Before Data are Analyzed

• Study Design • Data Collection

Descriptive Statistics

Basic Statistical Inference

• Two Traditional Forms of Inference • Parameters and Statistics • Estimation • Hypothesis Testing • Power & Sample Size

Reporting Results

• Narrative Summary • How to Report Statistics

References

To analyze and interpret data, one must first understand fundamental statistical principals. Statistical topics are normally covered in introductory courses and texts, and cannot be given full justice in this brief chapter. However, a brief review of some principals may prove helpful.

When analyzing data, one must keep clearly in mind the question that prompted the research in the first place. The research question must be articulated clearly, concisely, and accurately.

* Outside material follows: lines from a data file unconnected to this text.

(* ===== verification/ServeContent.v ===== *)
(** * http.ServeContent (net/http, as internal/handler/download.go uses it)

    Conditional requests, byte ranges and the response for one open file.
    [env_bytes] gives the file's bytes, [env_http_time] and [env_http_date]
    read and write HTTP dates. *)

From stdpp Require Import pretty.
From S2P Require Import Prelude GoString GoError GoConv Json Model Wire Prog FS World HttpMsg.

Local Open Scope go_scope.

(** ** Texts *)

(** [textproto.TrimString]. *)
Definition is_ascii_space (c : ascii) : bool :=
  existsb (λ d, bool_decide (c = d)) [" "%char; "009"%char; "010"%char; "013"%char].
Definition TrimString (s : str) : str :=
  rev (drop_while is_ascii_space (rev (drop_while is_ascii_space s))).

(** [strings.Cut] at one byte. *)
Fixpoint Cut (s : str) (c : ascii) : option (str * str) :=
  match s with
  | [] => None
  | x :: s' =>
      if bool_decide (x = c) then Some ([], s')
      else match Cut s' c with
           | Some (before, after) => Some (x :: before, after)
           | None => None
           end
  end.

(** [scanETag]: what follows the tag, or [None] when there is no tag. *)
Definition etag_char (c : ascii) : bool :=
  let n := code c in ((n =? 0x21) || ((0x23 <=? n) && (n <=? 0x7e)) || (0x80 <=? n))%Z.

Fixpoint etag_rest (s : str) : option str :=
  match s with
  | [] => None
  | c :: s' => if bool_decide (c = dquote) then Some s'
               else if etag_char c then etag_rest s' else None
  end.

Definition scanETag (s : str) : option str :=
  match TrimPrefix (TrimString s) (lit "W/") with
  | c :: s' => if bool_decide (c = dquote) then etag_rest s' else None
  | [] => None
  end.

(** The loop of [checkIfMatch] and [checkIfNoneMatch] over a list of tags.
    The handler sets no Etag, so no tag matches: whether the loop meets a
    star. *)
Fixpoint etags_star (fuel : nat) (s : str) : bool :=
  match fuel with
  | O => false
  | S fuel' =>
      match TrimString s with
      | [] => false
      | c :: s' =>
          if bool_decide (c = ","%char) then etags_star fuel' s'
          else if bool_decide (c = "*"%char) then true
          else match scanETag (c :: s') with
               | None => false
               | Some remain => etags_star fuel' remain
               end
      end
  end.

(** ** Preconditions *)

Inductive condResult := condNone | condTrue | condFalse.

(** The Unix epoch, since Go's zero time. *)
Definition unixEpochTime : time := (62135596800 * Second)%Z.
Definition isZeroTime (t : time) : bool := IsZero t || (t =? unixEpochTime)%Z.

(** [t.Truncate(time.Second)]. *)
Definition TruncateSecond (t : time) : time := (t - t mod Second)%Z.

Inductive precondition := PreconditionFails | NotModified | Proceed (rangeHeader : str).

Section serve.
Context {UT : UnicodeTables} {ENV : Env}.

Definition checkIfMatch (c : conditions) : condResult :=
  if bool_decide (cd_if_match c = []) then condNone
  else if etags_star (S (length (cd_if_match c))) (cd_if_match c) then condTrue else condFalse.

Definition checkIfNoneMatch (c : conditions) : condResult :=
  if bool_decide (cd_if_none_match c = []) then condNone
  else if etags_star (S (length (cd_if_none_match c))) (cd_if_none_match c) then condFalse else condTrue.

(** The two date conditions; [None] when there is nothing to compare. *)
Definition not_after (header : str) (modtime : time) : option bool :=
  if bool_decide (header = []) || isZeroTime modtime then None
  else match env_http_time header with
       | None => None
       | Some t => Some (TruncateSecond modtime <=? t)%Z
       end.

Definition checkIfUnmodifiedSince (c : conditions) (modtime : time) : condResult :=
  match not_after (cd_if_unmodified_since c) modtime with
  | None => condNone
  | Some true => condTrue
  | Some false => condFalse
  end.

Definition checkIfModifiedSince (r : request) (modtime : time) : condResult :=
  if negb (bool_decide (rq_method r = lit "GET") || bool_decide (rq_method r = lit "HEAD")) then condNone
  else match not_after (cd_if_modified_since (rq_conditions r)) modtime with
       | None => condNone
       | Some true => condFalse
       | Some false => condTrue
       end.

Definition checkIfRange (r : request) (modtime : time) : condResult :=
  let ir := cd_if_range (rq_conditions r) in
  if negb (bool_decide (rq_method r = lit "GET") || bool_decide (rq_method r = lit "HEAD")) then condNone
  else if bool_decide (ir = []) then condNone
  else match scanETag ir with
       | Some _ => condFalse
       | None =>
           if IsZero modtime then condFalse
           else match env_http_time ir with
                | None => condFalse
                | Some t => if (t / Second =? modtime / Second)%Z then condTrue else condFalse
                end
       end.

Definition checkPreconditions (r : request) (modtime : time) : precondition :=
  let c := rq_conditions r in
  let ch := match checkIfMatch c with condNone => checkIfUnmodifiedSince c modtime | ch => ch end in
  match ch with
  | condFalse => PreconditionFails
  | _ =>
      let proceed :=
        match checkIfRange r modtime with
        | condFalse => Proceed []
        | _ => Proceed (cd_range c)
        end in
      match checkIfNoneMatch c with
      | condFalse => if bool_decide (rq_method r = lit "GET") || bool_decide (rq_method r = lit "HEAD")
                     then NotModified else PreconditionFails
      | condNone => match checkIfModifiedSince r modtime with condFalse => NotModified | _ => proceed end
      | condTrue => proceed
      end
  end.

(** ** Ranges *)

Inductive range_error := InvalidRange | errNoOverlap.
#[global] Instance range_error_eq_dec : EqDecision range_error.
Proof. solve_decision. Defined.

Definition range_error_text (e : range_error) : str :=
  match e with
  | InvalidRange => lit "invalid range"
  | errNoOverlap => lit "invalid range: failed to overlap"
  end.

(** One element of the list: nothing, a range beyond the end, or a range. *)
Inductive range_item := EmptyItem | BeyondEnd | RangeItem (r : httpRange).

Definition parse_item (ra : str) (size : Z) : option range_item :=
  let ra := TrimString ra in
  if bool_decide (ra = []) then Some EmptyItem
  else match Cut ra "-"%char with
  | None => None
  | Some (start, end_) =>
      let start := TrimString start in
      let end_ := TrimString end_ in
      if bool_decide (start = []) then
        if bool_decide (end_ = []) || bool_decide (head end_ = Some "-"%char) then None
        else match ParseInt end_ with
             | inl _ => None
             | inr i => if (i <? 0)%Z then None
                        else let i := Z.min i size in Some (RangeItem (mkRange (size - i) (size - (size - i))))
             end
      else match ParseInt start with
           | inl _ => None
           | inr i =>
               if (i <? 0)%Z then None
               else if (size <=? i)%Z then Some BeyondEnd
               else if bool_decide (end_ = []) then Some (RangeItem (mkRange i (size - i)))
               else match ParseInt end_ with
                    | inl _ => None
                    | inr e => if (e <? i)%Z then None
                               else let e := if (size <=? e)%Z then (size - 1)%Z else e in
                                    Some (RangeItem (mkRange i (e - i + 1)))
                    end
           end
  end.

Fixpoint parse_items (items : list str) (size : Z) (noOverlap : bool) (ranges : list httpRange)
    : range_error + list httpRange :=
  match items with
  | [] => if noOverlap && bool_decide (length ranges = 0) then inl errNoOverlap else inr ranges
  | ra :: items' =>
      match parse_item ra size with
      | None => inl InvalidRange
      | Some EmptyItem => parse_items items' size noOverlap ranges
      | Some BeyondEnd => parse_items items' size true ranges
      | Some (RangeItem r) => parse_items items' size noOverlap (ranges ++ [r])
      end
  end.

Definition parseRange (s : str) (size : Z) : range_error + list httpRange :=
  if bool_decide (s = []) then inr []
  else if negb (HasPrefix s (lit "bytes=")) then inl InvalidRange
  else parse_items (Split (drop 6 s) ","%char) size false [].

(** [sumRangesSize], in int64. *)
Definition sumRangesSize (rs : list httpRange) : Z := foldl (λ n r, add64 n (rg_length r)) 0%Z rs.

Definition contentRange (r : httpRange) (size : Z) : str :=
  lit "bytes " ++ Itoa (rg_start r) ++ lit "-" ++ Itoa (rg_start r + rg_length r - 1) ++ lit "/" ++ Itoa size.

(** ** The bytes of a response *)

Definition slice (data : str) (r : httpRange) : str :=
  take (Z.to_nat (rg_length r)) (drop (Z.to_nat (rg_start r)) data).

Definition crlf : str := ["013"%char; "010"%char].

(** One part as [multipart.Writer] writes it; the first has no line break
    before its boundary. *)
Definition part_header (first : bool) (boundary ctype : str) (size : Z) (r : httpRange) : str :=
  (if first then [] else crlf) ++ lit "--" ++ boundary ++ crlf ++
  lit "Content-Range: " ++ contentRange r size ++ crlf ++ lit "Content-Type: " ++ ctype ++ crlf ++ crlf.

Fixpoint part_headers (first : bool) (boundary ctype : str) (size : Z) (rs : list httpRange) : list str :=
  match rs with
  | [] => []
  | r :: rs' => part_header first boundary ctype size r :: part_headers false boundary ctype size rs'
  end.

Definition closing (boundary : str) : str := crlf ++ lit "--" ++ boundary ++ lit "--" ++ crlf.

Definition multipart_text (boundary ctype : str) (data : str) (rs : list httpRange) : str :=
  concat (zip_with (λ hd r, hd ++ slice data r)
            (part_headers true boundary ctype (Z.of_nat (length data)) rs) rs) ++ closing boundary.

(** [rangesMIMESize]: the framing written to a counter, plus the lengths. *)
Definition rangesMIMESize (boundary : str) (rs : list httpRange) (ctype : str) (size : Z) : Z :=
  foldl (λ n r, add64 n (rg_length r))
    (Z.of_nat (length (concat (part_headers true boundary ctype size rs) ++ closing boundary))) rs.

Definition content_bytes (data : str) (c : content) : str :=
  match c with
  | Whole => data
  | Part r => slice data r
  | Parts boundary ctype rs => multipart_text boundary ctype data rs
  end.

(** The bytes of the file at [i]. *)
Definition file_bytes (s : fs image) (i : nat) : str :=
  match fs_data s !! i with Some img => env_bytes img | None => [] end.

(** ** Serving *)

Definition setLastModified (modtime : time) (h : list (str * str)) : list (str * str) :=
  if isZeroTime modtime then h else Header_Set (lit "Last-Modified") (env_http_date modtime) h.

(** [serveError] and [http.Error]. *)
Definition serveError (h : list (str * str)) (text : str) (status : Z) : response :=
  let h := Header_Del (lit "Last-Modified") (Header_Del (lit "Etag")
             (Header_Del (lit "Content-Encoding") (Header_Del (lit "Cache-Control") h))) in
  mkResponse status
    (Header_Set (lit "X-Content-Type-Options") (lit "nosniff")
       (Header_Set (lit "Content-Type") (lit "text/plain; charset=utf-8") (Header_Del (lit "Content-Length") h)))
    (TextBody text).

Definition writeNotModified (h : list (str * str)) : response :=
  mkResponse StatusNotModified
    (Header_Del (lit "Content-Encoding") (Header_Del (lit "Content-Length") (Header_Del (lit "Content-Type") h)))
    NoBody.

It must be enlightened.

Once the research question has been defined, a study is designed specifically to answer it. This is a the element in determining study success. Some study design features to consider are:

- How will the study outcome be measured? Will measurements be objective (so that things are observed as they are without falsifying observations to accord with some preconceived world view)? Will measurement be reliable (so that observations can be consistently repeated)?
- How will relations between factors be quantified? What parameter will be estimated?
- How large a sample will be needed to ensure a sufficiently precise answer?
- Will the study be experimental or nonexperimental? (Experimental studies entail an intervention.)
- If the study is experimental, what type of control group will be used?
Will the intervention be
- If the study is nonexperimental, will observations be cross-sectional or longitudinal?
- If the study is nonexperimental, will data be prospective or retrospective? Will the sample be cross-sectional, cohort, or case-control?

These and other questions must be addressed well before collecting data. An introduction to study design can be found by clicking here.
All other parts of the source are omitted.